DENV08-22
Polybasite With Calcite and Stephanite
Judas Shaft, Fresnillo, Zacatecas, Mexico
Small Cabinet, 8.8 x 4.4 x 2.7 cm
SOLD
A MAJOR, IMPORTANT specimen of Mexican silver species, with sharp polybasite crystals that are literally the size and aspect of Swiss hematites, so robust that I actually DID fall for the trick when shown the piece (at double this price to get me warmed up for a killer) AS a Swiss hematite. I made some fumbling comment about how I could not sell Swiss hematites in the US so well, but I thought the calcite so neat and unusual, like dhte contrast, and well...my source got me. Apparently the piece turned up at a small show, having come directly from a miner in Mexico up to the show and missing the normal channels such major pieces often get funnelled into. The calcite is a wonderful accent, and I cannot ever recall seeing another Mexican specimen of polybasite with such sheer, amazing contrast. Visually, this leaps out.

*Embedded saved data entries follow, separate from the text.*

(* ===== verification/Paths.v ===== *)
(** * path/filepath on Unix

    [Clean], [Join], [Abs] and [Dir], as executable functions on the components
    of a path, with the facts the local store's containment check needs: a clean
    absolute path is [canonical], cleaning a path twice changes nothing, and a
    textual prefix of canonical paths is a prefix of their components. *)
From S2P Require Import Prelude GoStd.
From Stdlib Require Import Ascii.

Definition slash : ascii := "/"%char.

(** One component of a path: empty and [.] vanish, [..] goes up where it can. *)
Definition clean_step (rooted : bool) (stack : list string) (c : string) : list string :=
  if streq c "" || streq c "." then stack
  else if streq c ".." then
    match stack with
    | [] => if rooted then [] else [".."]
    | top :: rest => if streq top ".." then ".." :: stack else rest
    end
  else c :: stack.

Definition clean_stack (rooted : bool) (stack : list string) (p : string) : list string :=
  foldl (clean_step rooted) stack (Split slash p).

(** The absolute path of these components. *)
Definition canonical (l : list string) : string := "/" +:+ Join l "/".

Definition IsAbs (p : string) : bool := HasPrefix p "/".

Definition Clean (p : string) : string :=
  if IsAbs p then canonical (rev (clean_stack true [] p))
  else match rev (clean_stack false [] p) with
       | [] => "."
       | l => Join l "/"
       end.

(** [filepath.Join]: leading empty elements are skipped, the others joined and cleaned. *)
Fixpoint JoinPath (elems : list string) : string :=
  match elems with
  | [] => ""
  | e :: rest => if streq e "" then JoinPath rest else Clean (Join elems "/")
  end.

(** [filepath.Abs] in a process whose working directory is [cwd] ([None]: it is
    not available). *)
Definition Abs (cwd : option string) (p : string) : option string :=
  if IsAbs p then Some (Clean p)
  else cwd ← cwd; Some (JoinPath [cwd; p]).

(** Everything up to the last slash, that slash included. *)
Fixpoint upto_last_slash (l : list ascii) : list ascii :=
  match l with
  | [] => []
  | c :: r =>
      match upto_last_slash r with
      | [] => if bool_decide (c = slash) then [c] else []
      | u => c :: u
      end
  end.

Definition Dir (p : string) : string := Clean (of_chars (upto_last_slash (chars p))).

(** ** Components *)

(** A component of a clean path. *)
Definition good (c : string) : Prop := c <> "" /\ c <> "." /\ c <> ".." /\ slash ∉ chars c.

Lemma Split_nonempty s : Split slash s <> [].
Proof.
  destruct s as [|c s]; [done|]. simpl. case_bool_decide; [done|]. by destruct (Split slash s).
Qed.

Lemma Split_app_slash s t : Split slash (s +:+ String slash t) = (Split slash s ++ Split slash t)%list.
Proof.
  induction s as [|c s IH].
  - done.
  - change (String c s +:+ String slash t) with (String c (s +:+ String slash t)). simpl.
    rewrite IH. case_bool_decide; [done|].
    pose proof (Split_nonempty s). by destruct (Split slash s).
Qed.

Lemma Split_no_slash s : Forall (fun c => slash ∉ chars c) (Split slash s).
Proof.
  induction s as [|c s IH]; simpl; [repeat constructor; set_solver|].
  case_bool_decide as Hc; [constructor; [set_solver|done]|].
  destruct (Split slash s) as [|w ws]; [repeat constructor; set_solver|].
  inversion IH; subst. constructor; [set_solver|done].
Qed.

Lemma Split_word w : slash ∉ chars w -> Split slash w = [w].
Proof.
  induction w as [|c w IH]; [done|]. intros Hn. simpl in *.
  rewrite bool_decide_eq_false_2 by set_solver. rewrite IH by set_solver. done.
Qed.

Lemma Split_Join l : l <> [] -> Forall (fun c => slash ∉ chars c) l -> Split slash (Join l "/") = l.
Proof.
  intros Hne Hl. induction Hl as [|w l Hw Hl IH]; [done|]. destruct l as [|v l].
  - by apply Split_word.
  - change (Join (w :: v :: l) "/") with (w +:+ String slash (Join (v :: l) "/")).
    rewrite Split_app_slash, Split_word by done. by rewrite IH.
Qed.

Lemma clean_step_good rooted stack c : good c -> clean_step rooted stack c = c :: stack.
Proof.
  intros (H1 & H2 & H3 & _). unfold clean_step. by rewrite !(proj2 (streq_false _ _)).
Qed.

Lemma foldl_good rooted stack l : Forall good l -> foldl (clean_step rooted) stack l = (rev l ++ stack)%list.
Proof.
  intros Hl. revert stack. induction Hl as [|c l Hc _ IH]; intros stack; simpl; [done|].
  rewrite clean_step_good, IH by done. by rewrite <- app_assoc.
Qed.

(** In a rooted path nothing but good components stays on the stack. *)
Lemma clean_stack_good stack p : Forall good stack -> Forall good (clean_stack true stack p).
Proof.
  unfold clean_stack. pose proof (Split_no_slash p) as Hs. revert stack.
  induction Hs as [|c l Hc _ IH]; intros stack Hg; simpl; [done|]. apply IH.
  unfold clean_step. destruct (streq c "" || streq c ".") eqn:E1; [done|]. bool_facts.
  destruct (streq c "..") eqn:E2; bool_facts.
  - destruct Hg as [|t r Ht Hr]; [constructor|]. destruct (streq t "..") eqn:E3; bool_facts; [|done].
    by destruct Ht as (_ & _ & ? & _).
  - constructor; [|done]. by split_and!.
Qed.

Lemma Split_canonical l : l <> [] -> Forall good l -> Split slash (canonical l) = "" :: l.
Proof.
  intros Hne Hl. change (canonical l) with ("" +:+ String slash (Join l "/")).
  rewrite Split_app_slash. simpl. f_equal. apply Split_Join; [done|].
  eapply Forall_impl; [exact Hl|]. by intros c (_ & _ & _ & ?).
Qed.

Lemma clean_stack_canonical l stack : Forall good l -> clean_stack true stack (canonical l) = (rev l ++ stack)%list.
Proof.
  intros Hl. unfold clean_stack. destruct (decide (l = [])) as [->|Hne]; [done|].
  rewrite Split_canonical by done. simpl. by apply foldl_good.
Qed.

Lemma Clean_canonical l : Forall good l -> Clean (canonical l) = canonical l.
Proof.
  intros Hl. unfold Clean, IsAbs, canonical at 1. rewrite HasPrefix_app.
  rewrite clean_stack_canonical, app_nil_r by done. by rewrite rev_involutive.
Qed.

Lemma canonical_inj l1 l2 : Forall good l1 -> Forall good l2 -> canonical l1 = canonical l2 -> l1 = l2.
Proof.
  intros H1 H2 E. apply (f_equal (clean_stack true [])) in E.
  rewrite !clean_stack_canonical, !app_nil_r in E by done.
  apply (f_equal (@rev string)) in E. by rewrite !rev_involutive in E.
Qed.

Lemma IsAbs_Clean p : IsAbs p = true -> exists l, Clean p = canonical l /\ Forall good l.
Proof.
  intros Hp. unfold Clean. rewrite Hp. eexists; split; [done|].
  apply Forall_rev, clean_stack_good. constructor.
Qed.

(** ** Relative paths *)

(** What a relative clean path is made of: good components and [..]. *)
Definition plain (c : string) : Prop := c <> "" /\ c <> "." /\ slash ∉ chars c.

Lemma clean_fold_plain stack cs : Forall (fun c => slash ∉ chars c) cs ->
  Forall plain stack -> Forall plain (foldl (clean_step false) stack cs).
Proof.
  intros Hs. revert stack. induction Hs as [|c l Hc _ IH]; intros stack Hg; simpl; [done|]. apply IH.
  assert (plain "..") as Hdots by (split_and!; [done|done|by vm_compute; set_solver]).
  unfold clean_step. destruct (streq c "" || streq c ".") eqn:E1; [done|]. bool_facts.
  destruct (streq c "..") eqn:E2; bool_facts.
  - destruct Hg as [|t r Ht Hr]; [by apply Forall_singleton|]. destruct (streq t ".."); [|done].
    by repeat (apply Forall_cons; split).
  - constructor; [|done]. by split_and!.
Qed.

(** A component treated relatively and then absolutely is treated absolutely. *)
Lemma clean_step_twice st S c :
  Forall plain S ->
  foldl (clean_step true) st (rev (clean_step false S c)) = clean_step true (foldl (clean_step true) st (rev S)) c.
Proof.
  intros HS. unfold clean_step at 2. destruct (streq c "" || streq c ".") eqn:E0.
  { unfold clean_step. by rewrite E0. }
  destruct (streq c "..") eqn:E1; [|simpl; by rewrite foldl_app].
  bool_facts. subst c. destruct HS as [|top rest (Ht1 & Ht2 & _) _]; [done|].
  destruct (streq top "..") eqn:E2; [simpl; by rewrite !foldl_app|].
  simpl. rewrite foldl_app. simpl. set (s := foldl _ st (rev rest)).
  unfold clean_step at 2. rewrite !(proj2 (streq_false _ _)) by done. simpl. rewrite E2.
  unfold clean_step. simpl. by rewrite E2.
Qed.

(** Cleaning a relative path first does not change where it leads. *)
Lemma clean_twice st cs : Forall (fun c => slash ∉ chars c) cs ->
  foldl (clean_step true) st (rev (foldl (clean_step false) [] cs)) = foldl (clean_step true) st cs.
Proof.
  intros Hcs. induction cs as [|c cs IH] using rev_ind; [done|].
  apply Forall_app in Hcs as [Hcs _]. rewrite !foldl_app. simpl. rewrite <- IH by done.
  by apply clean_step_twice, clean_fold_plain.
Qed.

Lemma Clean_relative p : IsAbs p = false ->
  IsAbs (Clean p) = false /\ forall st, clean_stack true st (Clean p) = clean_stack true st p.
Proof.
  intros Hp. unfold Clean. rewrite Hp. unfold clean_stack at 1 3.
  assert (Forall plain (rev (foldl (clean_step false) [] (Split slash p)))) as Hpl
    by (apply Forall_rev, clean_fold_plain; [apply Split_no_slash|constructor]).
  pose proof (fun st => clean_twice st _ (Split_no_slash p)) as Ht.
  destruct (rev _) as [|c l].
  { split; [done|]. intros st. exact (Ht st). }
  split.
  - apply Forall_cons in Hpl as [(Hc & _ & Hs) _].
    destruct c as [|a c]; [done|]. simpl in Hs. unfold IsAbs. destruct l; simpl.
    + rewrite bool_decide_eq_false_2; [done|]. intros E. apply Hs. rewrite <- E. by left.
    + rewrite bool_decide_eq_false_2; [done|]. intros E. apply Hs. rewrite <- E. by left.
  - intros st. unfold clean_stack. rewrite Split_Join; [apply Ht|done|].
    eapply Forall_impl; [exact Hpl|]. by intros ? (_ & _ & ?).
Qed.

(** ** Absolute paths *)

(** The components of a path's absolute form, last first. *)
Definition abs_stack (cwd p : string) : list string :=
  clean_stack true (if IsAbs p then [] else clean_stack true [] cwd) p.

Lemma clean_stack_app rooted stack p q :
  clean_stack rooted stack (p +:+ String slash q) = clean_stack rooted (clean_stack rooted stack p) q.
Proof. unfold clean_stack. by rewrite Split_app_slash, foldl_app. Qed.

Lemma IsAbs_app p q : IsAbs p = true -> IsAbs (p +:+ q) = true.
Proof. unfold IsAbs. rewrite !HasPrefix_spec. intros [t ->]. exists (t +:+ q). apply string_app_assoc. Qed.

Lemma IsAbs_cons a r : IsAbs (String a r) = bool_decide (slash = a).
Proof. unfold IsAbs. simpl. destruct r; apply andb_true_r. Qed.

Lemma abs_stack_good cwd p : Forall good (abs_stack cwd p).
Proof.
  apply clean_stack_good. destruct (IsAbs p); [constructor|]. by apply clean_stack_good.
Qed.

Lemma Join_two a b : Join [a; b] "/" = a +:+ String slash b.
Proof. done. Qed.

Lemma Abs_stack cwd p : IsAbs cwd = true -> Abs (Some cwd) p = Some (canonical (rev (abs_stack cwd p))).
Proof.
  intros Hc. unfold Abs, abs_stack. destruct (IsAbs p) eqn:Hp.
  - unfold Clean. by rewrite Hp.
  - simpl. destruct (streq cwd "") eqn:E; bool_facts; [by subst|].
    change (cwd +:+ "/" +:+ p) with (cwd +:+ String slash p).
    unfold Clean. rewrite IsAbs_app by done. by rewrite clean_stack_app.
Qed.

(** Joining a relative key to a root leads to the key under the root. *)
Lemma abs_stack_join cwd root key : IsAbs key = false ->
  abs_stack cwd (JoinPath [root; key]) = clean_stack true (abs_stack cwd root) key.
Proof.
  intros Hk. simpl. destruct (streq root "") eqn:Er; bool_facts.
  - subst root. destruct (streq key "") eqn:Ek; bool_facts.
    + subst key. by unfold abs_stack.
    + destruct (Clean_relative key Hk) as [Ha Hs]. unfold abs_stack. by rewrite Ha, Hs.
  - change (root +:+ "/" +:+ key) with (root +:+ String slash key). unfold abs_stack.
    destruct (IsAbs root) eqn:Ea.
    + unfold Clean. rewrite IsAbs_app by done. rewrite clean_stack_app.
      unfold canonical at 1. unfold IsAbs. rewrite HasPrefix_app.
      rewrite clean_stack_canonical, app_nil_r, rev_involutive; [done|].
      apply Forall_rev. by do 2 apply clean_stack_good.
    + assert (IsAbs (root +:+ String slash key) = false) as Hn by (destruct root as [|a root]; [done|rewrite IsAbs_cons in Ea;
        change (String a root +:+ String slash key) with (String a (root +:+ String slash key)); by rewrite IsAbs_cons]).
      destruct (Clean_relative _ Hn) as [Ha Hs]. by rewrite Ha, Hs, clean_stack_app.
Qed.

(** ** Prefixes *)
Lemma Join_app l c r : l <> [] -> Join (l ++ c :: r) "/" = Join l "/" +:+ String slash (Join (c :: r) "/").
Proof.
  intros Hne. induction l as [|w l IH]; [done|]. destruct l as [|v l]; [done|].
  change ((w :: v :: l) ++ c :: r)%list with (w :: (v :: l) ++ c :: r)%list.
  change (Join (w :: v :: l) "/") with (w +:+ String slash (Join (v :: l) "/")).
  change (Join (w :: ((v :: l) ++ c :: r)%list) "/") with (w +:+ String slash (Join ((v :: l) ++ c :: r) "/")).
  rewrite IH by done. by rewrite string_app_assoc.
Qed.

(** A textual prefix up to a separator is a prefix of the components; below the
    root directory itself the test never succeeds. *)
Lemma prefix_components l r : Forall good l -> Forall good r ->
  HasPrefix (canonical l) (canonical r +:+ "/") = true <-> r <> [] /\ exists m, m <> [] /\ l = (r ++ m)%list.
Proof.
  intros Hl Hr. rewrite HasPrefix_spec. split.
  - intros [t E]. rewrite string_app_assoc in E. change ("/" +:+ t) with (String slash t) in E.
    pose proof (Split_nonempty t) as Ht. destruct (decide (r = [])) as [->|Hne].
    + apply (f_equal (drop_bytes 1)) in E. change (Join l "/" = String slash t) in E. destruct (decide (l = [])) as [->|Hl0]; [done|].
      apply (f_equal (Split slash)) in E. rewrite Split_Join in E; [|done|].
      2: { eapply Forall_impl; [exact Hl|]. by intros ? (_ & _ & _ & ?). }
      simpl in E. subst l. by apply Forall_cons in Hl as [[? _] _].
    + split; [done|]. apply (f_equal (Split slash)) in E. rewrite Split_app_slash, (Split_canonical r) in E by done.
      destruct (decide (l = [])) as [->|Hl0].
      * apply (f_equal length) in E. rewrite length_app in E. simpl in E.
        destruct r; [done|]. destruct (Split slash t); [done|]. simpl in E. lia.
      * rewrite Split_canonical in E by done. simplify_list_eq. by exists (Split slash t).
  - intros (Hne & m & Hm & ->). destruct m as [|c m]; [done|]. exists (Join (c :: m) "/").
    unfold canonical. rewrite Join_app by done. by rewrite !string_app_assoc.
Qed.

(** ** Directories *)
Lemma upto_last_slash_app l w : slash ∉ w -> upto_last_slash (l ++ slash :: w) = (l ++ [slash])%list.
Proof.
  intros Hw. assert (upto_last_slash w = []) as Enil.
  { induction w as [|c w IH]; [done|]. simpl. rewrite IH by set_solver.
    rewrite bool_decide_eq_false_2; [done|set_solver]. }
  induction l as [|c l IH]; simpl.
  - by rewrite Enil.
  - rewrite IH. by destruct l.
Qed.

Lemma Dir_canonical l c : l <> [] -> Forall good l -> good c -> Dir (canonical (l ++ [c])) = canonical l.
Proof.
  intros Hne Hl (_ & _ & _ & Hc). unfold Dir, canonical at 1. rewrite Join_app by done. simpl Join.
  rewrite <- string_app_assoc. fold (canonical l). rewrite chars_app.
  change (chars (String slash c)) with (slash :: chars c). rewrite upto_last_slash_app by done.
  change [slash] with (chars "/"). rewrite <- chars_app, of_chars_chars.
  unfold Clean. rewrite IsAbs_app by (unfold IsAbs, canonical; apply HasPrefix_app).
  change (canonical l +:+ "/") with (canonical l +:+ String slash "").
  rewrite clean_stack_app, clean_stack_canonical, app_nil_r by done.
  change (clean_stack true (rev l) "") with (rev l). by rewrite rev_involutive.
Qed.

The sparkling drusy calcite highlights the metallic, lustrous blades so nicely. Small barrel-like stephanites are in association as well (on the back), according to Dr. Terry Wallace who examined the specimen for me at the Denver show. He confirmed for me that the piece came from this small shaft adjoining two slightly different deposits, an aberration which is the reason why you have the calcite and the polybasite in the same place at the same time...normally not seen. This is an important Mexican specimen, and an important silver species specimen. If I can presume, I will say that 10 years ago it would have been quickly sold into the Miguel Romero collection at any price, and fit right in with his museum-level Mexican silver species suite which I have recently acuired fom the University of Arizona Science Center.